> _EXERCISE BRIEF_:
Would you write out, word for word, each line of the records below from the top through the one holding "(exec (process_messages (GW"?

###

(** C2 as stated fails: with two Unprocessed messages and a callback that
    raises on the first, it is not the case that the first is left in
    Processing and the cycle goes on to the second.  The cycle ends with
    the callback's exception and the second message is never claimed. *)
Lemma callback_failure_aborts_remaining :
  ~ (Forall (fun m => m_uid m = 1 -> state_of m = Processing)
       (exec (process_messages (GW := mailbox_gateway NestedReject)
                Demo.parse [(Demo.cb_boom, tt)] Demo.no_timeout 100)
             Demo.boom_box)
     /\
     cycle_continues_past [2]
       (trace (snd (run (process_messages (GW := mailbox_gateway NestedReject)
                           Demo.parse [(Demo.cb_boom, tt)]
                           Demo.no_timeout 100)
                        Demo.boom_box)))).
Proof.
  intros [_ H]. unfold cycle_continues_past in H.
  apply Forall_inv in H. vm_compute in H.
  repeat (destruct H as [H|H]; [discriminate H|]). exact H.
Qed.

(** C1 on a concrete cycle: an Unprocessed message that does not parse is
    claimed, logged with its payload and id, and reverted to Unprocessed,
    but the dispatch loop still runs for it, on [None].  A callback that
    matches is checked and triggered on [None]; a callback whose check
    reads the message raises, and that exception ends the cycle before the
    next fetched message is looked at. *)
Theorem dispatch_runs_after_parse_failure :
  run (process_messages (GW := mailbox_gateway NestedReject)
         Demo.parse [(Demo.cb_all, tt)] Demo.no_timeout 100)
      [Demo.unprocessed 7 "garbage" 0]
  = (Return tt,
     {| gw := [Demo.unprocessed 7 "garbage" 0];
        trace :=
          [EvSearch [Unseen; Unflagged]; EvFetch (Some [7]) [RFC822];
           EvAddFlags [OneUid 7] [F_Flagged; F_Seen];
           EvLogError "Error in process_messages: ('cannot parse',)
Message Raw: {'RFC822': 'garbage'}
uid: 7";
           EvRemoveFlags [OneUid 7] [F_Flagged; F_Seen];
           EvCheckRules 0 None; EvTrigger 0 None] |})
  /\
  run (process_messages (GW := mailbox_gateway NestedReject)
         Demo.parse [(Demo.cb_strict, tt)] Demo.no_timeout 100)
      Demo.garbage_box
  = (Raise {| exn_cls := TypeError;
              exn_args := ["'NoneType' object is not subscriptable"] |},
     {| gw := Demo.garbage_box;
        trace :=
          [EvSearch [Unseen; Unflagged]; EvFetch (Some [7; 8]) [RFC822];
           EvAddFlags [OneUid 7] [F_Flagged; F_Seen];
           EvLogError "Error in process_messages: ('cannot parse',)
Message Raw: {'RFC822': 'garbage'}
uid: 7";
           EvRemoveFlags [OneUid 7] [F_Flagged; F_Seen];
           EvCheckRules 2 None] |}).
Proof. split; reflexivity. Qed.
(** The pass of projected decode run next to the column pass of full
    decode, from the same cursors.  [reqs] are the requests still to be
    met: strictly increasing positions, counted from [m] among the present
    slots that remain, and distinct output slots inside the record.  Every
    one of them ends up holding what full decode put into the output slot
    of the column at its position. *)
Lemma projected_simulates_full size mapping :
  skip_follows_decode ->
  forall (schemas : Schemas) n m ri (stF stP stF' : Locals) reqs,
    key_buf stF = key_buf stP ->
    value_buf stF = value_buf stP ->
    Decode_columns schemas stF = (Ok tt, stF') ->
    (0 <= n)%Z ->
    drop (Z.to_nat n) mapping = reqs ->
    size = (n + Z.of_nat (length reqs))%Z ->
    StronglySorted (fun a b : Z * Z => (a.1 < b.1)%Z) reqs ->
    (forall a, a ∈ reqs ->
       (m <= a.1 < m + present_count schemas)%Z /\
       (0 <= a.2 < Z.of_nat (length (record stP)))%Z) ->
    NoDup (snd <$> reqs) ->
    NoDup (GetIndex <$> omap id schemas) ->
    exists r cnt stP',
      Decode_projected_columns size mapping schemas n m ri stP =
      (Ok (r, cnt), stP') /\
      length (record stP') = length (record stP) /\
      (forall a s,
         a ∈ reqs ->
         omap id schemas !! Z.to_nat (a.1 - m) = Some s ->
         record stP' !! Z.to_nat a.2 = record stF' !! Z.to_nat (GetIndex s)) /\
      (forall i : nat,
         (forall a, a ∈ reqs -> Z.to_nat a.2 <> i) ->
         record stP' !! i = record stP !! i).
Proof.
  intros Hcontract schemas.
  induction schemas as [|bs rest IH];
    intros n m ri stF stP stF' reqs Hk Hv Hfull Hn Hdrop Hsize Hsorted Hreqs
           Hnd Hidx.
  { assert (reqs = []) as ->.
    { destruct reqs as [|a reqs]; [done|].
      destruct (Hreqs a) as [Hr _]; [left|].
      unfold present_count in Hr. simpl in Hr. lia. }
    simpl. unfold ret. eexists _, _, _. split; [done|]. split; [done|].
    split; [|done]. intros a s Ha. by apply elem_of_nil in Ha. }
  destruct (decide (size = n)) as [Heq|Hne].
  { assert (reqs = []) as ->.
    { destruct reqs; [done|]. simpl in Hsize. lia. }
    simpl. apply Z.eqb_eq in Heq. rewrite Heq. unfold ret.
    eexists _, _, _. split; [done|]. split; [done|].
    split; [|done]. intros a s Ha. by apply elem_of_nil in Ha. }
  destruct reqs as [|a reqs']; [simpl in Hsize; lia|].
  assert (Hnth : nth (Z.to_nat n) mapping (0, 0)%Z = a).
  { rewrite nth_lookup.
    pose proof (lookup_drop mapping (Z.to_nat n) 0) as Hl.
    rewrite Hdrop in Hl. simpl in Hl. rewrite Nat.add_0_r in Hl.
    by rewrite <- Hl. }
  assert (Hdrop' : drop (Z.to_nat (n + 1)) mapping = reqs').
  { replace (Z.to_nat (n + 1)) with (Z.to_nat n + 1) by lia.
    by rewrite <- drop_drop, Hdrop. }
  destruct bs as [s|].
  2:{ rewrite Decode_columns_cons in Hfull.
      destruct (IH n m ri stF stP stF' (a :: reqs') Hk Hv Hfull Hn Hdrop
                   Hsize Hsorted Hreqs Hnd Hidx)
        as (r & cnt & stP' & Hrun & Hlen & Hvals & Hframe).
      exists r, cnt, stP'. split; [|done].
      simpl. apply Z.eqb_neq in Hne. by rewrite Hne. }
  pose proof Hsorted as Hsorted0. pose proof Hnd as Hnd0.
  apply StronglySorted_inv in Hsorted as [Hsorted' Hhead].
  rewrite Forall_forall in Hhead.
  rewrite fmap_cons in Hnd. apply NoDup_cons in Hnd as [Hnotin Hnd'].
  simpl in Hsize.
  rewrite Decode_columns_cons, DecodeOrSkip_decode in Hfull.
  destruct (decode_col s (key_buf stF) (value_buf stF))
    as [[v|e] [kb' vb']] eqn:Hdec; [|done].
  unfold at_assign in Hfull.
  cbn [rd wr record_ref record key_buf value_buf] in Hfull.
  case_decide as HinF; [|done].
  change (omap id (Some s :: rest)) with (s :: omap id rest) in *.
  rewrite fmap_cons in Hidx. apply NoDup_cons in Hidx as [HnotinF Hidx'].
  assert (Hcount : present_count (Some s :: rest) =
                   (1 + present_count rest)%Z).
  { unfold present_count.
    change (omap id (Some s :: rest)) with (s :: omap id rest).
    rewrite length_cons. lia. }
  assert (HvF : record stF' !! Z.to_nat (GetIndex s) = Some v).
  { destruct (Decode_columns_frame _ _ _ Hfull) as [_ Hfr].
    rewrite Hfr; [|lia|done]. simpl. apply list_lookup_insert_eq. lia. }
  rewrite projected_columns_present by done. cbv zeta. rewrite Hnth.
  rewrite <- Hk, <- Hv, Hdec.
  destruct (Hreqs a ltac:(left)) as [Hpos Hslot].
  destruct (a.1 =? m)%Z eqn:Hmatch.
  - apply Z.eqb_eq in Hmatch.
    rewrite decide_True by done.
    edestruct (IH (n + 1)%Z (m + 1)%Z a.2
                 {| key_buf := kb'; value_buf := vb';
                    record := <[Z.to_nat (GetIndex s):=v]> (record stF) |}
                 {| key_buf := kb'; value_buf := vb';
                    record := <[Z.to_nat a.2:=v]> (record stP) |}
                 stF' reqs')
      as (r & cnt & stP' & Hrun & Hlen & Hvals & Hframe);
      [| |exact Hfull| | | |exact Hsorted'| |exact Hnd'|exact Hidx'|];
      try done; try lia.
    { intros a' Ha'. simpl. rewrite length_insert.
      destruct (Hreqs a' ltac:(by right)) as [Hp Hs].
      specialize (Hhead a' Ha'). rewrite Hcount in Hp. lia. }
    exists r, cnt, stP'. split; [exact Hrun|].
    simpl in Hlen, Hframe. rewrite length_insert in Hlen.
    split; [done|]. split.
    + intros a' s' Ha' Hs'. apply elem_of_cons in Ha' as [->|Ha'].
      * rewrite Hmatch, Z.sub_diag in Hs'. simpl in Hs'.
        assert (s' = s) as -> by congruence.
        rewrite HvF, Hframe.
        -- apply list_lookup_insert_eq. lia.
        -- intros a' Ha' Heq. apply Hnotin.
           destruct (Hreqs a' ltac:(by right)) as [_ Hs].
           replace a.2 with a'.2 by lia. by apply list_elem_of_fmap_2.
      * specialize (Hhead a' Ha').
        apply Hvals; [done|].
        replace (Z.to_nat (a'.1 - m)) with (S (Z.to_nat (a'.1 - (m + 1))))
          in Hs' by lia.
        exact Hs'.
    + intros i Hi. rewrite Hframe.
      * apply list_lookup_insert_ne. apply Hi. by left.
      * intros a' Ha'. apply Hi. by right.
  - apply Z.eqb_neq in Hmatch.
    rewrite (skip_col_follows_decode_col _ _ _ _ _ _ Hcontract Hdec).
    edestruct (IH n (m + 1)%Z ri
                 {| key_buf := kb'; value_buf := vb';
                    record := <[Z.to_nat (GetIndex s):=v]> (record stF) |}
                 {| key_buf := kb'; value_buf := vb'; record := record stP |}
                 stF' (a :: reqs'))
      as (r & cnt & stP' & Hrun & Hlen & Hvals & Hframe);
      [| |exact Hfull| | | |exact Hsorted0| |exact Hnd0|exact Hidx'|];
      try done; try (simpl; lia).
    { intros a' Ha'. simpl.
      destruct (Hreqs a' Ha') as [Hp Hs]. rewrite Hcount in Hp.
      split; [|done].
      apply elem_of_cons in Ha' as [->|Ha']; [lia|].
      specialize (Hhead a' Ha'). lia. }
    exists r, cnt, stP'. split; [exact Hrun|].
    simpl in Hlen, Hframe.
    split; [done|]. split; [|done].
    intros a' s' Ha' Hs'.
    assert (m < a'.1)%Z.
    { apply elem_of_cons in Ha' as [->|Ha2]; [lia|].
      specialize (Hhead a' Ha2). lia. }
    apply Hvals; [done|].
    replace (Z.to_nat (a'.1 - m)) with (S (Z.to_nat (a'.1 - (m + 1))))
      in Hs' by lia.
    exact Hs'.
Qed.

###

> _THE ANSWER_:
(** C2 as stated fails: with two Unprocessed messages and a callback that
    raises on the first, it is not the case that the first is left in
    Processing and the cycle goes on to the second.  The cycle ends with
    the callback's exception and the second message is never claimed. *)
Lemma callback_failure_aborts_remaining :
  ~ (Forall (fun m => m_uid m = 1 -> state_of m = Processing)
       (exec (process_messages (GW := mailbox_gateway NestedReject)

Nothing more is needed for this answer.